Quando falava da relação que o Ping tinha com a plantas, um menino perguntou se ele
namorava com elas. Eu disse que, de algum modo, ele era apaixonado por elas, e as tratava
com amor. Interessante também a formulação de hipóteses pelas crianças quanto aos motivos
pelos quais aquela semente do Ping não brotava nunca.
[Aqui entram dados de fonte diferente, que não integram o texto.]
Lemma find_slot_shape q (ms ms' : list vfs_mount) j : (forall m m', shape m = shape m' -> q m = q m') -> shape <$> ms' = shape <$> ms ->
  find_slot q ms' j = find_slot q ms j.
Proof.
  intros Hq. revert ms' j. induction ms as [|m ms IH]; intros [|m' ms'] j E; try done. injection E as E1 E2 E3 E4 E5 E6. cbn [find_slot].
  rewrite (Hq m' m) by (unfold shape; congruence). destruct (q m); [done|]. by apply IH.
Qed.

Lemma shape_live m m' : shape m = shape m' -> live m = live m' /\ mpath m = mpath m' /\ root (msuper m) = root (msuper m').
Proof. unfold shape, live. intros [= -> -> -> _ _]. done. Qed.

Lemma find_path_ext R s s' path : ext R s s' -> find_path s' path = find_path s path.
Proof. intros E. apply find_slot_shape; [|apply E]. intros m m' H. by destruct (shape_live m m' H) as (-> & -> & _). Qed.

Lemma ext_mount R s s' j m' : ext R s s' -> mounts s' !! j = Some m' -> exists m, mounts s !! j = Some m /\ shape m' = shape m.
Proof.
  intros E H. pose proof (ex_shape _ _ _ E) as Es. apply (f_equal (fun x : list _ => x !! j)) in Es. rewrite !list_lookup_fmap, H in Es.
  destruct (mounts s !! j) as [m|]; [|done]. exists m. split; [done|]. by apply (inj Some) in Es.
Qed.

(** Every mounted file system has its root among the references. *)
Definition rooted s R : Prop := forall j m, mounts s !! j = Some m -> live m = true -> root (msuper m) ∈ R.

Lemma rooted_ext R0 s s' R : ext R0 s s' -> rooted s R -> rooted s' R.
Proof. intros E H j m' Hm Hl. destruct (ext_mount _ _ _ _ _ E Hm) as (m & Hm0 & Es). destruct (shape_live _ _ Es) as (El & _ & ->). apply (H j); [done|congruence]. Qed.

Lemma rooted_sub s R R' : R ⊆ R' -> rooted s R -> rooted s R'.
Proof. intros HR H j m Hm Hl. specialize (H j m Hm Hl). multiset_solver. Qed.

Lemma find_path_root s R path j : rooted s R -> find_path s path = Some j -> exists m, mounts s !! j = Some m /\ live m = true /\ mpath m = path /\ root (msuper m) ∈ R.
Proof.
  intros Hr H. apply find_slot_Some in H as (m & i & -> & Hm & Hq). apply andb_true_iff in Hq as [Hl Hp]. apply bool_decide_eq_true in Hp. exists m. split; [done|].
  split; [done|]. split; [done|]. by apply (Hr i).
Qed.

(** The innermost mount a path lies in. *)
Fixpoint mount_of s ws : option nat := match find_path s (render ws) with Some j => Some j | None => match ws with [] => None | _ :: ws => mount_of s ws end end.

Lemma mount_of_ext R s s' ws : ext R s s' -> mount_of s' ws = mount_of s ws.
Proof. intros E. induction ws as [|w ws IH]; cbn [mount_of]; rewrite (find_path_ext _ _ _ _ E); [done|]. by rewrite IH. Qed.

(** ** What a path names *)

(** The superblock and the number of the inode a path leads to: [N] lists the names in directories, and the root of a mount covers what its path names. *)
Fixpoint walk N s ws : option (nat * Z) :=
  match find_path s (render ws) with
  | Some j => m ← mounts s !! j; i ← inodes s !! root (msuper m); Some (super (node i), number (node i))
  | None => match ws with [] => None | w :: ws => d ← walk N s ws; n ← N d.1 d.2 w; Some (d.1, n) end
  end.

Lemma walk_ext N R s s' ws : ext R s s' -> rooted s R -> (forall a, a ∈ R -> is_Some (inodes s !! a)) -> walk N s' ws = walk N s ws.
Proof.
  intros E Hr Hl. assert (Hroot : forall j path, find_path s path = Some j ->
    (m ← mounts s' !! j; i ← inodes s' !! root (msuper m); Some (super (node i), number (node i))) = (m ← mounts s !! j; i ← inodes s !! root (msuper m); Some (super (node i), number (node i)))).
  { intros j path Hj. destruct (find_path_root _ _ _ _ Hr Hj) as (m & Hm & _ & _ & Ha). destruct (Hl _ Ha) as [i Hi].
    destruct (ex_node _ _ _ E _ _ Ha Hi) as (i' & Hi' & En). pose proof (ex_shape _ _ _ E) as Es. apply (f_equal (fun x : list _ => x !! j)) in Es.
    rewrite !list_lookup_fmap, Hm in Es.
    destruct (mounts s' !! j) as [m'|]; [|done]. apply (inj Some) in Es. destruct (shape_live _ _ Es) as (_ & _ & Er). rewrite Hm. cbn [mbind option_bind].
    rewrite Er, Hi, Hi'. cbn [mbind option_bind]. by rewrite En. }
  induction ws as [|w ws IH]; cbn [walk]; rewrite (find_path_ext _ _ _ _ E); [|rewrite IH]; destruct (find_path s _) as [j|] eqn:Ej; by eauto.
Qed.

Definition lists N s : Prop := forall j n name, names (disk s) j n name = N j n name.

Lemma lists_disk N s s' : disk s' = disk s -> lists N s -> lists N s'.
Proof. intros E H j n name. by rewrite E. Qed.

(** ** Chains that spell a path *)
Record path_ok N s p ws : Prop := {
  po_name : pname p = render ws;
  po_plain : Forall plain ws;
  po_short : zlen (render ws) < VFS_PATH_MAX;
  po_length : length (entry p) = S (length ws);
  po_entry k e : entry p !! k = Some e -> path_length e = zlen (render (drop k ws)) /\ Some (d_mount e) = mount_of s (drop k ws);
  po_root k e j m : entry p !! k = Some e -> find_path s (render (drop k ws)) = Some j -> mounts s !! j = Some m -> d_inode e = root (msuper m);
  po_walk k e : entry p !! k = Some e -> exists i, inodes s !! d_inode e = Some i /\ walk N s (drop k ws) = Some (super (node i), number (node i));
}.

Lemma path_ok_ext N R s s' p ws : (forall a, a ∈ R -> is_Some (inodes s !! a)) -> rooted s R -> ext (chain_refs (entry p) ⊎ R) s s' -> path_ok N s p ws ->
  path_ok N s' p ws.
Proof.
  intros Ho Hr E [H1 H2 H3 H4 H5 H6 H7]. split; try done; [intros k e He; rewrite (mount_of_ext _ _ _ _ E); by apply H5| |].
  - intros k e j m' He. rewrite (find_path_ext _ _ _ _ E). intros Hj Hm. destruct (ext_mount _ _ _ _ _ E Hm) as (m & Hm0 & Es).
    destruct (shape_live _ _ Es) as (_ & _ & ->). by eapply H6.
  - intros k e He. destruct (H7 k e He) as (i & Hi & Hw). destruct (ex_node _ _ _ E (d_inode e) i) as (i' & Hi' & En); [|done|].
    { apply gmultiset_elem_of_disj_union. left. unfold chain_refs. rewrite elem_of_list_to_set_disj. apply list_elem_of_fmap. exists e. split; [done|].
      by eapply list_elem_of_lookup_2. }
    exists i'. split; [done|]. rewrite En, <- Hw. apply (walk_ext N R); [eapply ext_sub; [|exact E]; multiset_solver|done|done].
Qed.

Lemma path_ok_cons N s p ws w b a i mount : path_ok N s p ws -> inodes s !! a = Some i -> walk N s (w :: ws) = Some (super (node i), number (node i)) -> plain w ->
  zlen (render (w :: ws)) < VFS_PATH_MAX -> Some mount = mount_of s (w :: ws) ->
  (forall j m, find_path s (render (w :: ws)) = Some j -> mounts s !! j = Some m -> a = root (msuper m)) ->
  path_ok N s (Path (Dentry b a mount (zlen (render (w :: ws))) :: entry p) (render (w :: ws))) (w :: ws).
Proof.
  intros [H1 H2 H3 H4 H5 H6 H7] Hi Hwk Hw Hl Hm Ha. split; cbn [pname entry]; [done|by apply Forall_cons_2|done|cbn; lia| | |].
  - intros [|k] e; cbn [lookup list_lookup drop]; [by intros [= <-]|]. apply H5.
  - intros [|k] e j m; cbn [lookup list_lookup drop]; [intros [= <-]; by apply Ha|]. apply H6.
  - intros [|k] e; cbn [lookup list_lookup drop]; [intros [= <-]; by exists i|]. apply H7.
Qed.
Uns disseram: ela devia estar
estragada, estava quebrada, ou "alguém amassou". Mas, em outras turmas, foram raras as
vezes em que a explicação para a não germinação da semente estava baseada na própria
semente: "ele não regou todos os dias" ou "não podia fazer carinho na terra". Para aqueles
que acreditavam que não tinha nada de errado e "pra planta crescer demora mesmo", ainda
havia esperança: "e se ninguém virar imperador esse ano e aí no próximo ano a plantinha do
Ping já cresceu e ele pode virar imperador". A compreensão do real sentido de "fazer o
melhor possível durante um ano", com a semente, apenas foi possível no final da história.
Quando, na história, as outras crianças mostram a Ping seus vasos com flores maravilhosas,
algumas crianças, em turmas diferentes, sugeriram: "então por que ele não pega uma flor e
coloca no vaso também?". Eu fiquei um pouco surpresa com a pergunta, mas foi uma boa
oportunidade de entender que nada é óbvio para eles, e de explicar que, se ele fizesse isso,
estaria mentindo, porque, afinal, sua semente não havia dado flor.
É importante aqui ressaltar a mediação do adulto que, nesse contexto, tem a
possibilidade de assumir diversos papeis: disponibilizar o acesso ao mundo da cultura já
pré-existente, por meio da contação de histórias; discutir a história contada, comentando
sobre as intenções e sentimentos dos personagens e explicando porque se comportam de
determinado modo - o que auxilia as crianças em seu desenvolvimento sociocognitivo
(Hinchcliffe, 1996); e escutar a criança, o que, para Jobim e Souza (1994) “é uma
oportunidade de retomarmos, a partir da sua ótica, um olhar crítico sobre a nossa cultura”.
3ª semana
Na terceira semana de contação de histórias orientais, contei a história tradicional
chinesa
“O Brocado Maravilhoso” (Neil, 2000), em que uma senhora, idosa e de poucos recursos
materiais, tece a imagem de uma fotografia, em que está registrado o seu lugar dos sonhos,
onde sempre desejara morar. No meio da história, após concluir o seu trabalho, o tecido
voa com o vento e se perde, passando a ser procurado pelos três filhos da mesma. No fim,
4ª semana
Nessa última semana contei “A Princesa Dragão” (Carrasco, 2014), conto
tradicional japonês que trata de um pescador que mergulhou até as profundezas do mar a
fim de encontrar o castelo da princesa dragão. Para isso, utilizei apenas um pequeno baú
e dentro dele um tule branco.
Antes de iniciar a história, quis deixar um tom de mistério, lhes dizendo que aquela
história não tinha um final feliz, era um final meio "de terror". Além disso, levantei o
desafio de adivinharem o que havia dentro do baú para que o fim se desse daquele modo.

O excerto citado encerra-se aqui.